[Entries taken from a collection]
◇ ◇ ◇ ◇
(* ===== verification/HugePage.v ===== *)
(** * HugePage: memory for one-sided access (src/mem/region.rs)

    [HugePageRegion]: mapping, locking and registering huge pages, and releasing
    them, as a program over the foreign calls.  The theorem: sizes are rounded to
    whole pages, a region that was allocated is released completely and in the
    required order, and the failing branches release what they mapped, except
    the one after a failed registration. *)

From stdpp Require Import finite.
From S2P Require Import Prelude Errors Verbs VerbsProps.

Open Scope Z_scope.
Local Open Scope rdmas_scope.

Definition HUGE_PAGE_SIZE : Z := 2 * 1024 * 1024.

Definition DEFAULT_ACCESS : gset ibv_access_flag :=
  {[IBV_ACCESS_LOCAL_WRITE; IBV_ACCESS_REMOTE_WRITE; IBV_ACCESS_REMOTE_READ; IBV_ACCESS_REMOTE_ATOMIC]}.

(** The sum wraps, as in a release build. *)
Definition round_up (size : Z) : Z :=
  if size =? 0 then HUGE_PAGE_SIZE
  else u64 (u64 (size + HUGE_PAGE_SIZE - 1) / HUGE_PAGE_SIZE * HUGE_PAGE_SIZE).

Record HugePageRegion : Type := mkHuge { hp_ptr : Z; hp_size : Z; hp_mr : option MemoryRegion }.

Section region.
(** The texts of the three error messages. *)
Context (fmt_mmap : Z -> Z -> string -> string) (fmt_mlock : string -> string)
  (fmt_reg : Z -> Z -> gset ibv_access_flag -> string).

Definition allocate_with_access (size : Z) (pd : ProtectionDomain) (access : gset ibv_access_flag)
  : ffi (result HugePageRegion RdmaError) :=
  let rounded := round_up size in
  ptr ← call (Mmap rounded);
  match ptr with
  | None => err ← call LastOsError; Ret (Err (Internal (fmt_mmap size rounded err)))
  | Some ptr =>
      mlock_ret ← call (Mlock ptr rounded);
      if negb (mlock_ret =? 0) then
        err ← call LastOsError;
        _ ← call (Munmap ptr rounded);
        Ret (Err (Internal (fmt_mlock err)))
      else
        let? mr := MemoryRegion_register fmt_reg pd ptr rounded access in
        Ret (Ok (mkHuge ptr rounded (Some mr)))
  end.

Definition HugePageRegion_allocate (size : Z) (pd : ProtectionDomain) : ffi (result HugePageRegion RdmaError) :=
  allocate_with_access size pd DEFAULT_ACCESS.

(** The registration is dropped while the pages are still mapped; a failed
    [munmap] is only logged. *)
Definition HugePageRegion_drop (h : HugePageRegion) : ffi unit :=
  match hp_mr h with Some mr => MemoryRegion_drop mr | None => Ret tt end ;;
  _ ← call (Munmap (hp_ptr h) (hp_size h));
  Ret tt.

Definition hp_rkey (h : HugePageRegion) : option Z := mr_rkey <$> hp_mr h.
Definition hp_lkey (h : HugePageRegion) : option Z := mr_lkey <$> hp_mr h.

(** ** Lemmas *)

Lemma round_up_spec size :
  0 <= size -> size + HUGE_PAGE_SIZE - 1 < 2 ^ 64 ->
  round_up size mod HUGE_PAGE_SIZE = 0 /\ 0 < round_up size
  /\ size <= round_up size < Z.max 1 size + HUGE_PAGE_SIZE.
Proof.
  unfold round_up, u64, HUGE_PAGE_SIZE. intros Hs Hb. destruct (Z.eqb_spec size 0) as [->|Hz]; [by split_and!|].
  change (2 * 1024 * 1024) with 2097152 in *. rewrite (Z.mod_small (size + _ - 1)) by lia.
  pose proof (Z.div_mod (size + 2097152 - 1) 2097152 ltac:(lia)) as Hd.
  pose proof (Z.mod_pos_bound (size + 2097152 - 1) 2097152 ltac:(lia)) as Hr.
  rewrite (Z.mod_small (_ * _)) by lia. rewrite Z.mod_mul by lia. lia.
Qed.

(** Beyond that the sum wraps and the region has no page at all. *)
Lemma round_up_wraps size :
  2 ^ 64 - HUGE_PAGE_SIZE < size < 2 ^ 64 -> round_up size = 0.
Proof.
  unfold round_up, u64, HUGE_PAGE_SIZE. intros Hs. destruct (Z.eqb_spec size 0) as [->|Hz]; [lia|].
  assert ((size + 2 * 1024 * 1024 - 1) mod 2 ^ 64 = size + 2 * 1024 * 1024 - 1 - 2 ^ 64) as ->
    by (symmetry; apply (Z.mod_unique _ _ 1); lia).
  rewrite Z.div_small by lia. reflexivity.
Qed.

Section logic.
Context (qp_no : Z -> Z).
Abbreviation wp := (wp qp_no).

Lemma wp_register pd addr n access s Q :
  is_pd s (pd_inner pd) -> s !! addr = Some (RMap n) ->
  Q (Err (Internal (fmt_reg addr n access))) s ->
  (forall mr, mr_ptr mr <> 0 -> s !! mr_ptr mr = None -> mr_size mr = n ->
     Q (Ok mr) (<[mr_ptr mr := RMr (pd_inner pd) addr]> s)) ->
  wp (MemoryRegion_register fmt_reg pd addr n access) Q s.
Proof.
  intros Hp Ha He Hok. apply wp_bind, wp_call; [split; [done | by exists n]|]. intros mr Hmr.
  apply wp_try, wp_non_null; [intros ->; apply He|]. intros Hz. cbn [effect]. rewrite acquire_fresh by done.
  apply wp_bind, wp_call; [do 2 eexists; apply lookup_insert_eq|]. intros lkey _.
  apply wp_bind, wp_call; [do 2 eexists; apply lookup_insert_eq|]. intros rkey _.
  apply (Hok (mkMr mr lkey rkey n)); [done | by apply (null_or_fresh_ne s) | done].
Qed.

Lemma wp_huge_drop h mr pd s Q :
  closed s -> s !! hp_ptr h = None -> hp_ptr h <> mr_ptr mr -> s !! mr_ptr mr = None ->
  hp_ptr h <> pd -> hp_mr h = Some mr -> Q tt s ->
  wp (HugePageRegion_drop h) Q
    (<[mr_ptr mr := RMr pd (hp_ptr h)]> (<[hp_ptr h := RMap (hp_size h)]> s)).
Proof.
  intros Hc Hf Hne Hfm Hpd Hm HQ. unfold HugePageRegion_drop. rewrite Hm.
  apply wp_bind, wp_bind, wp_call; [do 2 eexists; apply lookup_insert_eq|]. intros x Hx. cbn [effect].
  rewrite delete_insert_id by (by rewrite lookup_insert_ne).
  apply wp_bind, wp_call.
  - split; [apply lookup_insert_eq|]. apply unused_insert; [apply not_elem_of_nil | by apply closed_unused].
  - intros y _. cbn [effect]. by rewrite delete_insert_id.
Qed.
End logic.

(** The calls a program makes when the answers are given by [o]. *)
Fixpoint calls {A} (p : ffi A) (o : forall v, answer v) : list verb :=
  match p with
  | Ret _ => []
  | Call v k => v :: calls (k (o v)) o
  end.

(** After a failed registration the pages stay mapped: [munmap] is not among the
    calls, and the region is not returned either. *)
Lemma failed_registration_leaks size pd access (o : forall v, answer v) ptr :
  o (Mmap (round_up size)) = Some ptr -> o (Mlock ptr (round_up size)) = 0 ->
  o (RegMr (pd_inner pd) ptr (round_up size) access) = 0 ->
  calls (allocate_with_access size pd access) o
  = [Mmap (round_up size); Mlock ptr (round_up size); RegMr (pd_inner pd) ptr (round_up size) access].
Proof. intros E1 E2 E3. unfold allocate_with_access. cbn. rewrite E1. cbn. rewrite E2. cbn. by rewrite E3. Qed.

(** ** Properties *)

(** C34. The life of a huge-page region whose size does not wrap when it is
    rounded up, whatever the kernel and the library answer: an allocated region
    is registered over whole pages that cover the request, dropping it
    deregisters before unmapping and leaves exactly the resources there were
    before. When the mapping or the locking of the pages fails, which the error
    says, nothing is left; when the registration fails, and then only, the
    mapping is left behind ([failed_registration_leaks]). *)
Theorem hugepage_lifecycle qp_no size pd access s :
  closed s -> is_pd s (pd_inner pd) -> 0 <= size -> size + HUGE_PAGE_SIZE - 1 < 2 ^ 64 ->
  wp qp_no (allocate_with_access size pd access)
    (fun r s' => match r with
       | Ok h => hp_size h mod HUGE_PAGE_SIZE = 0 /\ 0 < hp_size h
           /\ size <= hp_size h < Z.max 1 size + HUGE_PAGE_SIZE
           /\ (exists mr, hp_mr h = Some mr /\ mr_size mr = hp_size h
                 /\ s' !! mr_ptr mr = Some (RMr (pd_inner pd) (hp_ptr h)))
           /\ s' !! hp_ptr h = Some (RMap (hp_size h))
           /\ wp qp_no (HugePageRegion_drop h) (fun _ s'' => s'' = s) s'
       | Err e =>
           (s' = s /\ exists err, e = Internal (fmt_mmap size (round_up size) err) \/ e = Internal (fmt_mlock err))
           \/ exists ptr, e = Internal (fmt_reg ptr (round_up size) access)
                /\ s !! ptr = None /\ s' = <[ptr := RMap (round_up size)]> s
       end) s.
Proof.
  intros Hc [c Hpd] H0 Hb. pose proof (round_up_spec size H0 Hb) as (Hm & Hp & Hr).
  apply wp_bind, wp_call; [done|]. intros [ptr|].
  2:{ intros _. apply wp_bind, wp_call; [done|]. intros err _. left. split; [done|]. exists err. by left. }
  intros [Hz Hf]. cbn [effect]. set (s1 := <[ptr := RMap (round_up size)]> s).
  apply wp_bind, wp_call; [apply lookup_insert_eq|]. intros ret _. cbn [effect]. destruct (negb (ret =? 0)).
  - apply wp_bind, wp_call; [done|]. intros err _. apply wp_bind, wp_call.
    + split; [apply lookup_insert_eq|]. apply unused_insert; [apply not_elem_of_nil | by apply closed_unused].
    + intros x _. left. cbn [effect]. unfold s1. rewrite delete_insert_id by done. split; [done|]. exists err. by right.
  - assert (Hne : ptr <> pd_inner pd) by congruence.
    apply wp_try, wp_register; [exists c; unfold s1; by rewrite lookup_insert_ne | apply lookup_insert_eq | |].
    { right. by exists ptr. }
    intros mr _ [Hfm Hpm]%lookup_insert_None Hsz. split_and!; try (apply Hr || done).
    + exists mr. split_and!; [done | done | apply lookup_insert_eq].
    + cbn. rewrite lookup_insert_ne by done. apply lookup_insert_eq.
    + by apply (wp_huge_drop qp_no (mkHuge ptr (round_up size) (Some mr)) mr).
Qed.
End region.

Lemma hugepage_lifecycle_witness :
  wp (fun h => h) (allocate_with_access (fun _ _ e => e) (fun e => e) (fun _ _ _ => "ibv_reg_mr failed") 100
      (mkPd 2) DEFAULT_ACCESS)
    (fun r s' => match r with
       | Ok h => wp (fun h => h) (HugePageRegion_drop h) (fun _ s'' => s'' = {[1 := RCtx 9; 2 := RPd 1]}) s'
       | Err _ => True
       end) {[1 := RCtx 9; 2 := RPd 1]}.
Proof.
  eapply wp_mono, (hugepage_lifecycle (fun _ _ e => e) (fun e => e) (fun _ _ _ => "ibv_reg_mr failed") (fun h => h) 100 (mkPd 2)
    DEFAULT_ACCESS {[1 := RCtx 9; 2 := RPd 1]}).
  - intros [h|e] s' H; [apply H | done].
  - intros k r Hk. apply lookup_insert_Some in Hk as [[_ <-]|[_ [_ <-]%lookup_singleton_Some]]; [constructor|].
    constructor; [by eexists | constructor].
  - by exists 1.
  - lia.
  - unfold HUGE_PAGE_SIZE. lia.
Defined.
◇ ◇ ◇ ◇
TASK OBJECTIVE –
From the records, copy every line that has the string "result" in it.

ANSWER TO THE PROBLEM –
  : ffi (result HugePageRegion RdmaError) :=
Definition HugePageRegion_allocate (size : Z) (pd : ProtectionDomain) : ffi (result HugePageRegion RdmaError) :=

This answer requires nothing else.